They found him on the Island of St. Helena, two years into their voyage. Ten men from the Edward Bonaventure rowed to shore in a small boat, where they heard singing from a small chapel. Bursting through the main door they found a pale, naked Englishman, hiding from the sun, surrounded by the drying skins of forty goats. He had been alone for 14 months, and grew so hysterical on seeing other people that “he became distracted of his wits, to our great sorrow.” Realising that he needed clothes1, they made him “two suits of goats’ skins with the hair side outwards, like unto the sausages of Canada2.” They took the madman onto their ship, but he died by the time they reached the West Indies.
Sir James Lancaster was returning from an early English expedition to the East Indies - the Spice Islands - when his crew found the goat man. Three tall ships had left Plymouth in April 1591, but only one even made it to the Indian ocean. By the time they reached the coast of southern Africa their crews had been decimated by scurvy, and they were forced to send the Merchant Royal home with ‘diverse weak men’. Eight days later, the two remaining ships were struck by a hurricane. The horrified crew of the Edward Bonaventure saw “a great sea break over our Admiral, the Penelope and their light struck out: and after that we never saw them any more.”

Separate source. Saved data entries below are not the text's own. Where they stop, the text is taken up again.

(* ===== verification/StreamFileWitnesses.v ===== *)
(** Concrete runs for the example [stream-file-encryption]: a disk in memory, the
    toy broker, and the toy AEAD, whose checksum detects the flipped byte. *)

From stdpp Require Import gmap.
From S2P Require Import Prelude GoTime GoPath GoError IO Crypto Format Chunks ChunkSpec Errors Pb Client Keytype.
From S2P Require Import Signing Kem Stream StreamLemmas KemLemmas Program ExStreamFile StreamFileProps Concrete.

(** ** The checksum *)

Definition modulus : Z := 2 ^ 127 - 1.
Definition checksum_step (h : Z) (b : byte) : Z := (h * 257 + byte_val b + 1) `mod` modulus.

Lemma modulus_small : modulus <= 256 ^ Z.of_nat 16.
Proof. by vm_compute. Qed.

Lemma checksum_step_range h b : 0 <= checksum_step h b < modulus.
Proof. by apply Z.mod_pos_bound. Qed.

Lemma modulus_coprime x : (x * 257) `mod` modulus = 0 -> x `mod` modulus = 0.
Proof.
  intros H. apply Z.mod_divide in H; [|done]. apply Z.mod_divide; [done|].
  apply (Z.gauss _ 257); [by rewrite Z.mul_comm|]. vm_compute. reflexivity.
Qed.

Lemma checksum_injective l h1 h2 : 0 <= h1 < modulus -> 0 <= h2 < modulus ->
  foldl checksum_step h1 l = foldl checksum_step h2 l -> h1 = h2.
Proof.
  revert h1 h2. induction l as [|b l IH]; intros h1 h2 H1 H2; [done|]. cbn [foldl]. intros E.
  apply IH in E; auto using checksum_step_range. unfold checksum_step in E.
  assert (((h1 - h2) * 257) `mod` modulus = 0) as Hd.
  { replace ((h1 - h2) * 257) with (h1 * 257 + byte_val b + 1 - (h2 * 257 + byte_val b + 1)) by lia.
    rewrite Zminus_mod, E, Z.sub_diag. done. }
  apply modulus_coprime in Hd. apply Z.mod_divide in Hd as [q Hq]; [|done]. unfold modulus in *. lia.
Qed.

(** One byte changed, in the same place: another checksum. *)
Lemma checksum_flip pre x y post : pre <> [] -> x <> y ->
  checksum (pre ++ x :: post) <> checksum (pre ++ y :: post).
Proof.
  intros Hp Hxy E. change (foldl checksum_step 1 (pre ++ x :: post) = foldl checksum_step 1 (pre ++ y :: post)) in E.
  rewrite !foldl_app in E. cbn [foldl] in E. apply checksum_injective in E; auto using checksum_step_range.
  set (h := foldl checksum_step 1 pre) in E. unfold checksum_step in E.
  apply Hxy, (inj byte_val). pose proof (byte_val_range x). pose proof (byte_val_range y).
  assert ((byte_val x - byte_val y) `mod` modulus = 0) as Hd.
  { replace (byte_val x - byte_val y) with (h * 257 + byte_val x + 1 - (h * 257 + byte_val y + 1)) by ring.
    rewrite Zminus_mod, E, Z.sub_diag. done. }
  apply Z.mod_divide in Hd as [q Hq]; [|done]. unfold modulus in Hq. lia.
Qed.

Lemma flip_differs b : byte_of (Z.lxor (byte_val b) 255) <> b.
Proof. by destruct b; vm_compute. Qed.

Lemma checksum_range l : l <> [] -> 0 <= checksum l < modulus.
Proof.
  intros H. destruct (exists_last H) as (l' & b & ->). change (0 <= foldl checksum_step 1 (l' ++ [b]) < modulus).
  rewrite foldl_app. apply checksum_step_range.
Qed.

Lemma toy_Open_bad a nonce pt tag aad : length tag = 16%nat -> tag <> toy_tag a nonce pt aad ->
  toy_Open a nonce (pt ++ tag) aad = None.
Proof.
  intros Hl Ht. unfold toy_Open. rewrite length_app, Hl, Nat.add_sub, take_app_length.
  apply decide_False. unfold toy_Seal. intros E. apply app_inv_head in E. by apply Ht.
Qed.

Lemma length_toy_tag a nonce pt aad : length (toy_tag a nonce pt aad) = 16%nat.
Proof. apply length_be_put. Qed.

Lemma toy_flip_detected : flip_detected.
Proof.
  intros a nonce pt aad _. change (toy_Open a nonce (flip_byte 0 (toy_Seal a nonce pt aad)) aad = None).
  unfold toy_Seal. destruct pt as [|b pt].
  - apply (toy_Open_bad a nonce [] (flip_byte 0 (toy_tag a nonce [] aad))); [by rewrite length_flip_byte, length_toy_tag|].
    pose proof (length_toy_tag a nonce [] aad) as Hl. destruct (toy_tag a nonce [] aad) as [|t tag]; [done|].
    intros E. injection E as E. by apply (flip_differs t).
  - apply (toy_Open_bad a nonce (byte_of (Z.lxor (byte_val b) 255) :: pt) (toy_tag a nonce (b :: pt) aad));
      [apply length_toy_tag|].
    unfold toy_tag. intros E. apply be_put_inj in E.
    2-3: pose proof modulus_small; match goal with |- 0 <= checksum ?l < _ =>
      pose proof (checksum_range l ltac:(done)); lia end.
    set (pre := byte_of (Z.of_N (toy_alg a)) :: toy_key a ++ nonce ++ be_put 8 (len aad) ++ aad).
    assert (forall l, byte_of (Z.of_N (toy_alg a)) :: toy_key a ++ nonce ++ be_put 8 (len aad) ++ aad ++ l = pre ++ l)
      as Hpre by (intros l; unfold pre; by rewrite <-app_comm_cons, <-!app_assoc).
    rewrite !Hpre in E. apply checksum_flip in E; [done|done|]. apply not_eq_sym, flip_differs.
Qed.

(** ** The disk and the program *)

#[local] Instance toy_files : Files (mem_platform Z) := {
  open_reader content := mkReader 4095 content;
  create_writer := mkWriter None [];
  file_Close _ := None;
  creatable _ := true;
  open_error path := Foreign 30;
  create_error path := Foreign 31;
  sha256_Sum content := be_put 32 (checksum content);
}.

Lemma toy_files_ok dir : files_ok (P := mem_platform (@B toy_grpc)) (F := toy_files) dir.
Proof. split; try done; intros; [apply mem_delivers|apply mem_reliable|apply mem_entropic]. Qed.

Lemma toy_custody : custody (P := mem_platform (@B toy_grpc)) (K := toy_circl) toy_client toy_key_id toy_seed toy_seed.
Proof.
  split.
  - intros ctx b. eexists _, _. reflexivity.
  - intros ctx b. eexists _, _. by split.
  - reflexivity.
  - apply toy_broker_holds. by right; left.
Qed.

Definition toy_env (name : bytes) : bytes :=
  if decide (name = str "BASIL_KEM_KEY_ID") then toy_key_id else [].

Definition fresh : machine := mkMachine (P := mem_platform (@B toy_grpc)) ∅ (0 : Z) (0 : Z).

Lemma stream_file_example_witness :
  exists p' pt, main (P := mem_platform (@B toy_grpc)) (S (Z.to_nat fileSize)) toy_env (str "/tmp/w")
      (mkProcess fresh []) = (0, p') /\
    ps_out p' = pass_lines (loadConfig toy_env (str "/tmp/w")) 64 /\ len pt = 4194304 /\
    m_files (ps_state p') !! str "/tmp/w/mlkem.out" = Some pt.
Proof.
  destruct (stream_file_example (P := mem_platform (@B toy_grpc)) (S (Z.to_nat fileSize)) toy_env (str "/tmp/w")
    toy_client toy_seed toy_seed (mkProcess fresh [])) as (p' & pt & E & Ho & Hl & Hm).
  - apply toy_files_ok.
  - exact toy_flip_detected.
  - apply Nat.lt_succ_diag_r.
  - reflexivity.
  - exact toy_custody.
  - exists p', pt. split; [exact E|]. split; [exact Ho|]. split; [exact Hl|].
    apply (Hm (str "mlkem.out")). by right; right.
Defined.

Their own ship was struck by lightning which, “slew four of our men outright, their necks being wrung in sonder without speaking any word.” All of the remaining 90 men were injured, some stricken blind, others vomiting blood. Still they continued, alone, heading to the end of the known world. In the Indian Ocean they would battle pirates, famine, the Portuguese and the murder of thirty sailors before the mutinous crew turned back to the West, via St. Helena. Their return journey was catastrophic even by the standards of the outbound voyage, and in the end just 25 men returned to England, trickling home via an assortment of routes3 in 1594.
Future voyages were scarcely much better: the odds of returning home were often evens at best. The seas were dangerous beyond belief, as if every element - the wind, the waves, the people, the disease - had been honed to its most absurdly lethal form. But the prize - a hold full of precious spices, worth several fortunes in Elizabethan England - far outweighed the risks.

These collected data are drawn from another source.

(* ===== verification/CourierWitnesses.v ===== *)
(** Concrete runs for the example [nats-cose-courier]: a bridge that comes up five
    seconds late, and one that carries every request to a toy broker. *)

From S2P Require Import Prelude GoTime GoText GoError IO Crypto Errors Cbor Sealed SealedLemmas SealedFlow.
From S2P Require Import Keytype Program ExCourier CourierProps Concrete SealedConcrete.

(** ** The retry loop

    The network is a clock that counts nanoseconds; the bridge echoes requests
    from [bridge_up] on, and lets them time out before. *)

Definition start : Z := (1780000000 + unixToInternal) * Second.
Definition bridge_up : Z := start + 5 * Second.

Definition late_net : Nats := {|
  Net := Z;
  NatsConn := ();
  Msg := bytes;
  net_Now n := mkTime (n / Second) (n `mod` Second);
  time_Sleep d n := n + d;
  nats_Connect _ n := (Ok (), n);
  nats_Request _ _ payload d n := if decide (bridge_up <= n) then (Ok payload, n + 1) else (Err (Foreign 40), n + d);
  nats_Close _ n := n;
  msg_Data m := m;
  Header_Values _ _ := [];
  cbor_Marshal _ := Err (Foreign 41);
  cbor_Unmarshal _ := Err (Foreign 41);
|}.

Lemma late_nanos n : nanos (net_Now (Nats := late_net) n) = n.
Proof. unfold nanos. cbn. pose proof (Z.div_mod n Second ltac:(done)). lia. Qed.

Lemma late_clock : clock_ok (Na := late_net) 0.
Proof.
  split.
  - intros n. cbn. by apply Z.mod_pos_bound.
  - intros nc subject payload d n r n' Hd. rewrite !late_nanos. cbn [nats_Request late_net].
    destruct (decide (bridge_up <= n)); intros [= <- <-]; (split; [lia|]); [done|intros; lia].
  - intros d n Hd. rewrite !late_nanos. cbn. lia.
Qed.

Lemma late_answers payload : answers_from (Na := late_net) bridge_up () (str "basil.invoke") payload.
Proof.
  intros n. rewrite late_nanos. intros Hn. cbn. rewrite decide_True by done. by eexists _, _.
Qed.

Lemma requestWithRetry_live_witness :
  exists reply n', requestWithRetry (Na := late_net) 134 () (str "basil.invoke") (str "hello") start = (Ok reply, n').
Proof.
  destruct (requestWithRetry_live (Na := late_net) 0 134 () (str "basil.invoke") (str "hello") start late_clock)
    as [_ H].
  - split; [|by apply Z.mod_pos_bound]. vm_compute. by split.
  - lia.
  - apply (H bridge_up); [apply late_answers|]. rewrite late_nanos. vm_compute. discriminate.
Defined.

(** It is the fourth request that is answered. *)
Example late_reply : requestWithRetry (Na := late_net) 134 () (str "basil.invoke") (str "hello") start =
  (Ok (str "hello"), start + 3 * (2 * Second + pause) + 1).
Proof. vm_compute. reflexivity. Qed.

(** ** An honest bridge

    The clock stands still. The bridge opens nothing: it answers any payload with
    the response the broker gives to the request those bytes are. *)

Definition noon : Time := mkTime (1780000000 + unixToInternal) 0.
Definition broker_seed : bytes := replicate 32 x09.
Definition target_seed : bytes := replicate 32 x44.
Definition broker_key : X25519Key := be_get (replicate 32 x11).
Definition program_key : X25519Key := be_get (replicate 32 x22).

Definition signed_response : signInvocationResponse :=
  mkSignInvocationResponse (mkInvocationStatus statusOK (str "") None false) 3
    (ed25519_Sign target_seed defaultRequestBody).

Definition response_claims (request : bytes) : claims :=
  mkClaims [] [] 1780000060 1780000000 (str "response-1") (str "broker.signing") [] []
    (Some (str "go-nats-bridge-request")) (Some (sha3_Sum256 request)) None.

Definition bridge (request : bytes) : bytes :=
  match buildSealed signResponseContentType (str "signed") (response_claims request) (str "broker.signing")
    broker_seed (str "response.sealing") (PublicKey_Bytes program_key) (mem_world Time 0 [] noon) with
  | (Ok msg, _) => msg
  | (Err _, _) => []
  end.

#[local] Instance bridged_net : Nats := {
  Net := ();
  NatsConn := ();
  Msg := bytes;
  net_Now _ := noon;
  time_Sleep _ n := n;
  nats_Connect _ n := (Ok (), n);
  nats_Request _ _ payload _ n := (Ok (bridge payload), n);
  nats_Close _ n := n;
  msg_Data m := m;
  Header_Values _ _ := [];
  cbor_Marshal r := Ok (sir_KeyID r ++ sir_Message r ++ [byte_of (sir_Algorithm r)]);
  cbor_Unmarshal m := if decide (m = str "signed") then Ok signed_response else Err (Foreign 42);
}.

Lemma bridge_honest : honest_bridge () (str "basil.invoke") broker_key program_key broker_seed target_seed.
Proof.
  intros body msg t [] _ _.
  destruct (buildSealed_ok signResponseContentType (str "signed") (response_claims msg) (str "broker.signing")
    broker_seed (str "response.sealing") program_key (mem_world Time 0 [] noon)) as (reply & w' & E & Hs).
  - unfold claims_ok, int64. cbn. split_and!; try done; lia.
  - by vm_compute.
  - done.
  - done.
  - apply (mem_entropic Time).
  - exists (bridge msg), (), (str "signed"), (response_claims msg), signed_response.
    assert (reply = bridge msg) as -> by (unfold bridge; by rewrite E).
    split; [reflexivity|]. split; [reflexivity|]. split; [exact Hs|]. split_and!; try reflexivity.
Qed.

Definition courier_env (name : bytes) : bytes :=
  if decide (name = str "EXAMPLE_MODE") then []
  else if decide (name = str "BASIL_NATS_SUBJECT") then str "basil.invoke"
  else if decide (name = str "BASIL_REQUEST_RECIPIENT_PUBLIC_HEX") then
    hex_EncodeToString (PublicKey_Bytes broker_key)
  else if decide (name = str "BASIL_BROKER_SIGNING_PUBLIC_HEX") then hex_EncodeToString (ed25519_Public broker_seed)
  else if decide (name = str "BASIL_TARGET_SIGNING_PUBLIC_HEX") then hex_EncodeToString (ed25519_Public target_seed)
  else str "nats://127.0.0.1:4222".

Definition at_noon : process courier := mkProcess (mkCourier (P := mem_platform Time) () (0 : Z)) [].

Lemma some_setting : exists body,
  honest_setting courier_env broker_key program_key broker_seed target_seed body (ps_state at_noon).
Proof.
  eexists. constructor.
  - discriminate.
  - discriminate.
  - discriminate.
  - split; [vm_compute; discriminate|]. apply hex_Decode_Encode.
  - split; [vm_compute; discriminate|]. apply hex_Decode_Encode.
  - split; [vm_compute; discriminate|]. apply hex_Decode_Encode.
  - reflexivity.
  - reflexivity.
  - reflexivity.
  - apply (mem_entropic Time).
  - split; [|reflexivity]. split; vm_compute; split; congruence.
  - exists (), (). split; [reflexivity|]. split; [split; vm_compute; split; congruence|]. apply bridge_honest.
Qed.

Definition no_input : @R _ (mem_platform Time) := mkReader 0 [].
Definition no_output : @W _ (mem_platform Time) := mkWriter None [].

Lemma courier_honest_witness :
  exists response p', main 134 no_input no_output courier_env at_noon = (0, p') /\
    ps_out p' = [pass_line response].
Proof.
  destruct some_setting as (body & H).
  destruct (courier_honest 134 no_input no_output courier_env _ _ _ _ _ at_noon H ltac:(lia))
    as (response & p' & E & Ho).
  exists response, p'. split; [exact E|exact Ho].
Defined.

Lemma courier_sound_witness :
  exists now reply request response, verified now reply request (ed25519_Public broker_seed)
    (ed25519_Public target_seed) response.
Proof.
  destruct some_setting as (body & H).
  destruct (run_honest 134 no_input no_output courier_env _ _ _ _ _ at_noon H ltac:(lia))
    as (response & p' & E & _).
  destruct (courier_sound 134 no_input no_output courier_env at_noon p' ltac:(discriminate) E)
    as (r & b & t & bd & request & reply & resp & nc & n1 & n2 & _ & [_ Hb] & [_ Ht] & _ & _ & _ & _ & _ & Hv & _).
  exists (net_Now n2), reply, request, resp.
  assert (b = ed25519_Public broker_seed) as <-.
  { assert (courier_env (str "BASIL_BROKER_SIGNING_PUBLIC_HEX") = hex_EncodeToString (ed25519_Public broker_seed))
      as Ee by reflexivity. rewrite Ee, hex_Decode_Encode in Hb. congruence. }
  assert (t = ed25519_Public target_seed) as <-.
  { assert (courier_env (str "BASIL_TARGET_SIGNING_PUBLIC_HEX") = hex_EncodeToString (ed25519_Public target_seed))
      as Ee by reflexivity. rewrite Ee, hex_Decode_Encode in Ht. congruence. }
  exact Hv.
Defined.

Britain is a maritime nation of traders. There is no world, outside of the agrarian fantasies to be found at both ends of the political horseshoe, in which we are able to be both self-sufficient and wealthy. The commerce we rely on to maintain our standard of living is possible for three reasons: technology, medicine, and the projection of power. We are able to build ships that can cross oceans with ease, we are able to keep their crews healthy (or at least stop them constantly dying), and we are able to protect them by applying naval or diplomatic power wherever they travel around the globe.
We’ve been good at this for over four centuries, either working alone or in collaboration with a rotating cast of allies, most recently the United States and NATO. The dance of trade is so precise, so optimised, that any disruption to it has profound impacts. The British government had to spend around £40bn protecting households and businesses from the spike in energy costs triggered by Russia’s invasion of Ukraine. When the Ever Given blocked the Suez canal, the cost to the global economy was several billion dollars per week. These costs were inflicted without even really trying, so one can only can imagine what a concerted effort by a hostile power or powers could achieve.

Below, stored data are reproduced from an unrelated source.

(** The world after [bind p f]. *)
Lemma world_of_bind {A B : Type} (p : prog A) (f : A -> prog B) (w : W) :
  world_of (run env (bind p f) w) =
  match outcome_of (run env p w) with
  | Returned a => world_of (run env (f a) (world_of (run env p w)))
  | Raised _ => world_of (run env p w)
  end.
Proof.
  rewrite run_bind. unfold world_of, outcome_of.
  destruct (run env p w) as [[[a | e] w1] t1]; simpl.
  - destruct (run env (f a) w1) as [[o w2] t2]. reflexivity.
  - reflexivity.
Qed.

(** The world after one call followed by the rest of the program. *)
Lemma world_of_perform {B : Type} (c : call) (f : answer c -> prog B) (w : W) :
  world_of (run env (bind (perform c) f) w) =
  match env c w with
  | (Ok x, w1) => world_of (run env (f x) w1)
  | (Err _, w1) => w1
  end.
Proof.
  unfold world_of. simpl. destruct (env c w) as [[x | e] w1]; [|reflexivity].
  destruct (run env (f x) w1) as [[o w2] t]. reflexivity.
Qed.

(** The first event of a run is the first call of the program. *)
Lemma trace_of_Do {B : Type} (c : call) (k : answer c -> prog B) (w : W) :
  exists r rest, trace_of (run env (Do c k) w) = Ev c r :: rest.
Proof.
  simpl. destruct (env c w) as [[x | e] w1].
  - destruct (run env (k x) w1) as [[o w2] t]. exists (Ok x), t. reflexivity.
  - exists (Err e), []. reflexivity.
Qed.
End RunFacts.

(** An execution of [bind p f] is an execution of [p] that raises, or one
    that returns followed by an execution of [f]. *)
Lemma exec_bind {A B : Type} (p : prog A) (f : A -> prog B) (t : trace)
    (o : outcome B) :
  exec (bind p f) t o <->
  (exists a t1 t2, exec p t1 (Returned a) /\ exec (f a) t2 o /\ t = t1 ++ t2) \/
  (exists e, exec p t (Raised e) /\ o = Raised e).
Proof.
  revert t o. induction p as [a | e | c k IH]; intros t o; simpl.
  - split.
    + intros H. left. exists a, [], t. repeat split; [exact H].
    + intros [(a' & t1 & t2 & [-> Ha] & H & ->) | (e & [_ He] & _)].
      * injection Ha as <-. exact H.
      * discriminate He.
  - split.
    + intros [-> ->]. right. exists e. repeat split.
    + intros [(a' & t1 & t2 & [_ Ha] & _) | (e' & [-> He] & ->)].
      * discriminate Ha.
      * injection He as <-. split; reflexivity.
  - split.
    + intros [(x & t' & -> & H) | (e & -> & ->)].
      * apply IH in H as [(a & t1 & t2 & H1 & H2 & ->) | (e & H1 & ->)].
        -- left. exists a, (Ev c (Ok x) :: t1), t2. repeat split; [|exact H2].
           left. exists x, t1. split; [reflexivity | exact H1].
        -- right. exists e. split; [|reflexivity].
           left. exists x, t'. split; [reflexivity | exact H1].
      * right. exists e. split; [|reflexivity].
        right. exists e. split; reflexivity.
    + intros [(a & t1 & t2 & H1 & H2 & ->) | (e & H1 & ->)].
      * destruct H1 as [(x & t' & -> & H1) | (e & _ & He)]; [|discriminate He].
        left. exists x, (t' ++ t2). split; [reflexivity|].
        apply IH. left. exists a, t', t2. repeat split; assumption.
      * destruct H1 as [(x & t' & -> & H1) | (e' & -> & He)].
        -- left. exists x, t'. split; [reflexivity|].
           apply IH. right. exists e. split; [exact H1 | reflexivity].
        -- right. exists e'. split; [reflexivity|].
           injection He as <-. reflexivity.
Qed.

(** [int] on literals at the edges of what Python accepts: digits and
    white space of other scripts count, the separators 28 to 31 do not,
    and a literal of more than 4300 digits is refused. *)
Example int_literals :
  Py.int " 42 " = Some 42 /\
  Py.int "-1_000" = Some (-1000) /\
  Py.int "٣" = Some 3 /\
  Py.int "٣٣٠٦" = Some 3306 /\
  Py.int " 7" = Some 7 /\
  Py.int (String (ascii_of_nat 28) "6") = None /\
  Py.int "1__0" = None /\
  Py.int "+ 1" = None /\
  Py.int "" = None /\
  Py.int (string_of_list_ascii (repeat "0"%char 4300)) = Some 0 /\
  Py.int (string_of_list_ascii (repeat "0"%char 4301)) = None.
Proof. vm_compute. repeat split. Qed.

(** ** Proof automation for executions *)

(** Split one call of an execution into its two ways to end. *)
(** Use an equation on the outcome or the trace of an execution. *)
Ltac use_eq H :=
  first [ discriminate H | try (injection H; clear H; intros); try subst ].

Ltac exec_split H :=
  let x := fresh "x" in
  let t' := fresh "t" in
  let e := fresh "e" in
  let Ho := fresh "Ho" in
  destruct H as [(x & t' & -> & H) | (e & -> & Ho)]; [ | use_eq Ho ].

Ltac unfold_py H :=
  unfold mbind, prog_bind, subscript, py_int, py_add, unpack2, unpack4 in H.

(** Follow an execution of a straight-line program to each of its ends. *)
Ltac exec_inv H :=
  cbn in H;
  lazymatch type of H with
  | _ \/ _ => exec_split H; [exec_inv H | .. ]
  | _ /\ _ =>
      let Ht := fresh "Ht" in
      let Ho := fresh "Ho" in
      destruct H as [Ht Ho]; use_eq Ht; use_eq Ho
  | exec (if ?b then _ else _) _ _ => destruct b eqn:?; exec_inv H
  | exec (match ?x with _ => _ end) _ _ => destruct x eqn:?; exec_inv H
  | exec (bind (match ?x with _ => _ end) _) _ _ => destruct x eqn:?; exec_inv H
  | exec _ _ _ => first [ progress (unfold_py H); exec_inv H | idtac ]
  | _ => idtac
  end.

(** Use an equation between two events: different calls refute it, equal
    calls give their arguments and results. *)
Ltac ev_eq H :=
  let Hc := fresh "Hc" in
  pose proof (Ev_inj_call _ _ _ _ H) as Hc;
  first
    [ discriminate Hc
    | try (injection Hc; clear Hc; intros; subst);
      apply Ev_inj_result in H;
      first [ discriminate H | try (injection H; clear H; intros); subst ] ].

(** Case analysis on membership in an explicit trace. *)
Ltac in_inv H :=
  cbn in H;
  repeat (destruct H as [H | H]; [ev_eq H | ]);
  try contradiction.

(** Resolve the tests an execution went through. *)
Ltac tidy :=
  repeat match goal with
    | u : unit |- _ => destruct u
    | H : negb (truthy_str ?x) = _ |- _ =>
        destruct x as [[|? ?]|]; cbn in H; try discriminate H; clear H
    | H : truthy_str ?x = _ |- _ =>
        is_var x; destruct x as [[|? ?]|]; cbn in H; try discriminate H; clear H
    | H : negb ?b = _ |- _ =>
        is_var b; destruct b; cbn in H; try discriminate H; clear H
    end.

(** Close a case whose tests contradict each other. *)
Ltac contra :=
  solve [ match goal with
          | H : truthy_str _ = _ |- _ => cbn in H; discriminate H
          | H : truthy_row _ = _ |- _ => cbn in H; discriminate H
          | H : negb _ = _ |- _ => cbn in H; discriminate H
          end ].

(** ** The calls a program can make *)

Lemma calls_only_bind {A B : Type} (P : call -> bool) (p : prog A)
    (f : A -> prog B) :
  calls_only P p -> (forall a, calls_only P (f a)) -> calls_only P (bind p f).
Proof.
  intros Hp Hf. induction p as [a | e | c k IH]; simpl.
  - apply Hf.
  - exact I.
  - destruct Hp as [Hc Hk]. split; [exact Hc|]. intros x. apply IH, Hk.
Qed.

Lemma calls_only_for_each {A : Type} (P : call -> bool) (l : list A)
    (body : A -> prog unit) :
  (forall x, calls_only P (body x)) -> calls_only P (for_each l body).
Proof.
  intros Hb. induction l as [| x rest IH]; simpl; [exact I|].
  apply calls_only_bind; [apply Hb | intros _; exact IH].
Qed.

Lemma calls_only_weaken {A : Type} (P Q : call -> bool) (p : prog A) :
  (forall c, P c = true -> Q c = true) -> calls_only P p -> calls_only Q p.
Proof.
  intros HPQ. induction p as [a | e | c k IH]; simpl; try (intros; exact I).
  intros [Hc Hk]. split; [apply HPQ, Hc | intros x; apply IH, Hk].
Qed.

(** The trace of an execution only has calls the program can make. *)
Lemma exec_calls_only {A : Type} (P : call -> bool) (p : prog A) (t : trace)
    (o : outcome A) :
  calls_only P p -> exec p t o -> forallb (fun e => P (call_of e)) t = true.
Proof.
  revert t. induction p as [a | e | c k IH]; intros t Hp; simpl.
  - intros [-> _]. reflexivity.
  - intros [-> _]. reflexivity.
  - destruct Hp as [Hc Hk].
    intros [(x & t' & -> & H) | (e & -> & _)]; simpl; rewrite Hc; simpl.
    + eapply IH; [apply Hk | exact H].
    + reflexivity.
Qed.

(** Prove a footprint by walking through the program. *)
Ltac footprint :=
  cbn;
  repeat lazymatch goal with
    | |- _ /\ _ => split
    | |- forall _, _ => intro
    | |- True => exact I
    | |- _ = _ => reflexivity
    | |- calls_only _ (if ?b then _ else _) => destruct b; cbn
    | |- calls_only _ (match ?x with _ => _ end) => destruct x; cbn
    | |- calls_only _ (for_each _ _) => apply calls_only_for_each; cbn
    | |- calls_only _ (bind _ _) => apply calls_only_bind; cbn
    | |- calls_only _ (mbind _ _) => apply calls_only_bind; cbn
    | |- calls_only _ (subscript _ _) => unfold subscript; cbn
    | |- calls_only _ (py_int _) => unfold py_int; cbn
    | |- calls_only _ (py_add _ _) => unfold py_add; cbn
    | |- calls_only _ (unpack2 _) => unfold unpack2; cbn
    | |- calls_only _ (unpack4 _) => unfold unpack4; cbn
    end.

Lemma prompt_console : calls_only is_console prompt.
Proof. unfold prompt. footprint. Qed.

Section SessionFootprint.
Variables (bucketname : string) (bucket : s3_bucket) (endpoint : string)
          (dbConn : conn).

Lemma dispatch_not_startup (cmd : Z) :
  calls_only not_startup (dispatch bucketname bucket endpoint dbConn cmd).
Proof.
  unfold dispatch, stats, users, assets, download, upload, add_user.
  repeat match goal with |- context [if ?b then _ else _] =>
    lazymatch b with (_ =? _) => destruct b end end; footprint.
Qed.

(** One round of the loop: read a command, test it, run the body. *)
Lemma command_loop_S (fuel : nat) :
  command_loop bucketname bucket endpoint dbConn (S fuel) =
  bind prompt (fun cmd =>
    if cmd =? 0 then Ret TERMINATED
    else bind (dispatch bucketname bucket endpoint dbConn cmd)
              (fun _ => command_loop bucketname bucket endpoint dbConn fuel)).
Proof. reflexivity. Qed.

Although it’s fashionable to pretend otherwise, our current way of life is only possible because we live inside a gigantic military bubble, and for decades much of that bubble has been provided - at huge expense - by the United States. It turns out that if another country is willing to pay for your defence, there’s very little incentive to spend serious money on it yourself, and so we, and our European allies, didn’t. But this situation was never sustainable - with the best will in the world, the U.S. can’t continue to prop up European lines while facing growing threats from an emerging superpower across the Pacific. Alliances require each member to play their part, and we haven’t.
The total unseriousness of British defence policy can be seen across decades of ‘strategic reviews’, almost all of which were immediately proven wrong, as painfully summarised by Ron Smith of the Economics Observatory:
For example, the 1981 Nott review, which planned to reduce the size of the navy, was followed by the 1982 Falklands war, where the task force relied on vessels that were due to be scrapped. Similarly, the 1990 ‘options for change’ review, which planned cuts in conventional forces, was followed by their use in the 1991 Gulf war. And the 1998 SDR was followed by the interventions in Afghanistan and Iraq, while the 2021 ‘integrated review of security, defence, development and foreign policy’ was followed by Covid-19 and the Russian invasion of Ukraine, and had to be refreshed in 2023.
What’s striking about this timeline isn’t that people failed to predict events - who could? - but that strategic plans were so fragile that they needed to predict events. Instead of asking seriously what capabilities are needed for the long term, the cold dead eye of the Treasury cast its penetrating beam over budgets and asked one question: “What can we get rid of? Ooh, we haven’t used that for a few years!”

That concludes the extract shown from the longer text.